Byłem zły na James'a za to, nie powinien się tak zachowywać bo czasem faktycznie nie wypada ale cóż nie wmówię mu. Siedziałem ze słuchawkami na uszach wpatrując się w okno i ignorowałem James'a chociaż cały czas coś do mnie gadał. Po jakimś czasie zauważyłem jak Lance zamienił się z kimś miejscami i usiadł na siedzeniu przed nami zerkając w naszą stronę zza oparcia fotela.-Hej Keith -pociągnął za mój kabel od słuchawek po czym spojrzałem na niego i wyłączyłem muzykę .
-hm?
-a nic tak po prostu chciałem pogadać-uśmiechnął się lekko
-nawet chwili spokoju nie ma ..- James spojrzał na niego lekko podirytowany
-Lance pogadamy później okej ?
-eh..no dobrze -lekko posmutniał - chciałem się spytać tylko czy chciałbyś może być ze mną w domku jak wtedy..
-to ty nie wiesz ?-wtrącił się James - w tym roku Shiro wymyślił że zrobimy losowanie co jest głupim pomysłem bo nie wyrobie jeśli trafisz mi się ty
-Aha.. i oj wierz, że już wole spać gdzieś w parku nie wiem na drzewie .. niż z tobą w jednym pomieszaniu
-i dobrze bo i tak bym ci kazał wypierdalać
-możecie przestać ? Co będzie to będzie ..- przerwałem im bo atmosfera zaczęła się robić nieciekawa.

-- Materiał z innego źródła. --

Lemma Map_get_entries (es : list MappingEntry) (e : MappingEntry) :
  NoDup (map me_storyId es) -> e ∈ es ->
  Map_get (me_storyId e) (map (fun e => (me_storyId e, e)) es) = Some e.
Proof.
  unfold Map_get. induction es as [|x es IH]; intros Hnd Hin; [by apply elem_of_nil in Hin|].
  simpl in *. apply NoDup_cons in Hnd as [Hx Hnd].
  destruct (String.eqb_spec (me_storyId x) (me_storyId e)) as [Heq|Hne].
  - apply elem_of_cons in Hin as [-> | Hin]; [done|].
    exfalso. apply Hx. rewrite Heq. apply list_elem_of_fmap. by exists e.
  - apply elem_of_cons in Hin as [-> | Hin]; [done|]. by apply IH.
Qed.

Lemma find_last_fresh (id : string) (old : list RunRow) (row : RunRow) :
  Forall (fun r => run_id r <> id) old -> run_id row = id ->
  find (fun r => (run_id r =? id)%string) (old ++ [row]) = Some row.
Proof.
  intros Hold Hrow. induction Hold as [|r old Hr _ IH]; simpl.
  - by rewrite (proj2 (String.eqb_eq _ _) Hrow).
  - by rewrite (proj2 (String.eqb_neq _ _) Hr).
Qed.

Section RoundTrip.
Context (host : Host) (hh : HooksHost).

Lemma runWorkflow_pending params w r w' :
  runWorkflow host params w = (Ok r, w') -> pending w' = None.
Proof.
  rewrite runWorkflow_unfold.
  destruct (loadWorkflowSpec host (workflowId params)) as [workflow|e]; [|done].
  destruct (linearPreprocessing _ _ _ _ _) as [[prep|e] w1]; [|done]. cbn zeta.
  match goal with |- context [createTransaction ?h ?p ?wf ?id ?n ?t ?c ?ls ?sk ?st w1] =>
    pose proof (createTransaction_spec h p wf id n t c ls sk st w1) as Htx;
    destruct (createTransaction h p wf id n t c ls sk st w1) as [[[]|e] w2]
  end; [|done].
  destruct Htx as (_ & Hp2 & _).
  assert (H3 : forall w0, pending w0 = None ->
            pending (startCrons host workflow (randomUUID host (uuid_calls w)) w0).2 = None).
  { unfold startCrons, try_catch. intros w0 H0.
    destruct (ensureWorkflowCrons host _ _); [|done].
    unfold bind, db_prepare, updateRunFailed_run, db_statement, Date_toISOString. simpl.
    destruct (db_fault host (db_calls w0)); [done|]. simpl.
    destruct (db_fault host (S (db_calls w0))); [done|]. simpl.
    unfold write. simpl. by rewrite H0. }
  specialize (H3 w2 Hp2).
  destruct (startCrons _ _ _ _) as [[[]|e] w3]; [|done].
  simpl in H3. intros [= _ <-]. simpl. congruence.
Qed.

Lemma linearPreprocessing_mapping params workflow ctx w prep w1 backlog :
  linearPreprocessing host params workflow ctx w = (Ok prep, w1) ->
  p_linearStories prep = Some backlog ->
  truthy_str (storiesFrom params) = true /\
  p_context prep !! "linear_mapping" = Some (JSON_stringify host (linearMapping_of backlog)) /\
  NoDup (map ls_id backlog).
Proof.
  unfold linearPreprocessing.
  destruct (truthy_str (storiesFrom params)); [|by intros [= <- _]].
  destruct (negb _); [done|].
  unfold bind at 1.
  match goal with |- context [match ?m w with _ => _ end] =>
    destruct (m w) as [[stories|e] w2] eqn:Hexport end; [|done].
  unfold bind at 1.
  destruct (ensureLabel host "wbs/nick" w2) as [[labelId|e] w3]; [|done].
  unfold bind, logger_info, ret. intros [= <- _]. simpl. intros [= <-].
  split; [done|]. split; [by rewrite lookup_insert_ne, lookup_insert_eq|].
  repeat case_bool_decide.
  - revert Hexport. unfold exportProjectStories, bind.
    destruct (linearJson _ _ _ _) as [[[[|x l]|]|e] w4]; try done.
    unfold ret. intros [= <- _]. apply imap_story_ids_NoDup.
  - revert Hexport. unfold exportIssueStory, bind.
    destruct (linearJson _ _ _ _) as [[issue|e] w4]; [|done].
    intros [= <- _]. simpl. apply NoDup_singleton.
  - done.
Qed.

(** X20: what [runWorkflow] writes, the hooks read back.  For a run created
    with imported stories, whose id was not in the store before, and with a
    JSON parser that inverts [JSON.stringify] on the run's context and
    mapping, [getLinearMapping] of the returned id finds, for every story of
    the backlog, the entry with that story's Linear issue id and identifier;
    its entries are in backlog order and none carries a team id (so
    [moveIssue] moves by state name). *)
Theorem runWorkflow_mapping_round_trip params w r w' workflow prep w1 backlog :
  runWorkflow host params w = (Ok r, w') ->
  loadWorkflowSpec host (workflowId params) = Ok workflow ->
  linearPreprocessing host params workflow (initialContext params workflow) (after_ids w)
  = (Ok prep, w1) ->
  p_linearStories prep = Some backlog ->
  Forall (fun row => run_id row <> res_id r) (runs (committed w)) ->
  db_fault host (db_calls w') = None ->
  db_fault host (S (db_calls w')) = None ->
  parse_context hh (JSON_stringify host (json_of_context (blankSlate params (p_context prep))))
  = Ok (blankSlate params (p_context prep)) ->
  JSON_stringify host (linearMapping_of backlog) <> "" ->
  parse_mapping hh (JSON_stringify host (linearMapping_of backlog))
  = Ok (map entry_of_story backlog) ->
  exists mapping,
    getLinearMapping host hh (res_id r) w' = (Ok (Some mapping), tick_db (tick_db w')) /\
    mapping = map (fun s => (ls_id s, entry_of_story s)) backlog /\
    forall s, s ∈ backlog ->
      Map_get (ls_id s) mapping
      = Some (mkMappingEntry (ls_id s) (ls_linearIssueId s) (ls_linearIdentifier s) None).
Proof.
  intros Hrun Hload Hprep Hback Hfresh Hf1 Hf2 Hpctx Hne Hpmap.
  pose proof (runWorkflow_pending params w r w' Hrun) as Hpend.
  destruct (runWorkflow_committed host params w r w' Hrun)
    as (workflow' & prep' & w1' & Hload' & Hprep' & Hr & Hc).
  assert (workflow' = workflow) as -> by congruence.
  rewrite Hprep in Hprep'. injection Hprep' as <- <-.
  destruct (linearPreprocessing_mapping _ _ _ _ _ _ _ Hprep Hback) as (Hsf & Hmap & Hnd).
  assert (Hctx : blankSlate params (p_context prep) !! "linear_mapping"
                 = Some (JSON_stringify host (linearMapping_of backlog))).
  { unfold blankSlate. rewrite Hsf. exact Hmap. }
  assert (Hnd' : NoDup (map me_storyId (map entry_of_story backlog))).
  { rewrite map_map. exact Hnd. }
  exists (map (fun s => (ls_id s, entry_of_story s)) backlog). split; [|split; [done|]].
  - unfold getLinearMapping, bind at 1, db_prepare, db_statement. rewrite Hf1.
    unfold bind at 1, selectRun_get. cbn [db_calls tick_db]. rewrite Hf2.
    change (view (tick_db w')) with (view w'). unfold view. rewrite Hpend, Hc.
    unfold tables_with_run. cbn [runs].
    rewrite (find_last_fresh (res_id r) _ _ Hfresh) by (by rewrite Hr).
    unfold bind at 1, lift.
    cbn [run_context new_run_row run_row]. rewrite Hpctx, Hctx.
    rewrite (truthy_str_Some _ Hne). cbn [negb default from_option id].
    unfold try_catch, bind, lift, ret. rewrite Hpmap.
    rewrite Map_of_entries by exact Hnd'. by rewrite map_map.
  - intros s Hs.
    pose proof (Map_get_entries (map entry_of_story backlog) (entry_of_story s) Hnd') as H.
    rewrite map_map in H. apply H. apply list_elem_of_fmap. by exists s.
Qed.

End RoundTrip.

Lemma runWorkflow_mapping_round_trip_witness :
  exists mapping,
    getLinearMapping import_host import_hooks "uuid-0"
      (runWorkflow import_host import_params empty_world).2
    = (Ok (Some mapping),
       tick_db (tick_db (runWorkflow import_host import_params empty_world).2)) /\
    mapping = map (fun s => (ls_id s, entry_of_story s)) import_backlog /\
    forall s, s ∈ import_backlog ->
      Map_get (ls_id s) mapping
      = Some (mkMappingEntry (ls_id s) (ls_linearIssueId s) (ls_linearIdentifier s) None).
Proof.
  apply (runWorkflow_mapping_round_trip import_host import_hooks import_params empty_world
           (mkRunResult "uuid-0" 1 "feature-dev" "Add login" Running)
           (runWorkflow import_host import_params empty_world).2
           demo_workflow import_prepared
           (linearPreprocessing import_host import_params demo_workflow
              (initialContext import_params demo_workflow) (after_ids empty_world)).2
           import_backlog).
  - vm_compute; reflexivity.
  - reflexivity.
  - vm_compute; reflexivity.
  - vm_compute; reflexivity.
  - apply Forall_nil_2.
  - vm_compute; reflexivity.
  - vm_compute; reflexivity.
  - vm_compute; reflexivity.
  - discriminate.
  - vm_compute; reflexivity.
Defined.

James tylko przewrócił oczami i wrócił wzrokiem w ekran swojego telefonu a Lance westchnął i usiadł już się nie odzywając. Nawet nie zorientowałem się kiedy zasnąłem, zawsze kiedy jechałem gdzieś daleko autobusem to usypiało mnie to. Obsunąłem się trochę na bok i wylądowałem głową na ramieniu James'a.Lance POV
Co jakiś czas zerkałem do tyłu i widziałem jak Keith zasnął i opierał się o tego debila który go przytulał . W dalszym ciągu go nie trawię ale widocznie może wobec Keith'a naprawdę żywi jakieś uczucia co mnie trochę bolało. Próbowałem być w kilku związkach ale nie umiałem nie myśleć o Keith'ie chciałem jakoś zapomnieć i stłumić moje uczucia ale to było na nic. Teraz nawet nie mogę mu o tym powiedzieć bo już ma kogoś innego i nawet jeśli mi się to nie podoba to skoro on jest szczęśliwy nie będę się wtrącać chociaż uważam, że James nie jest odpowiedni dla niego .Kiedy tak o tym wszystkim myślałem łzy same napływały mi do oczu ale musiałem pogodzić się z tym że ja i on jesteśmy tylko przyjaciółmi i nie mam na co liczyć.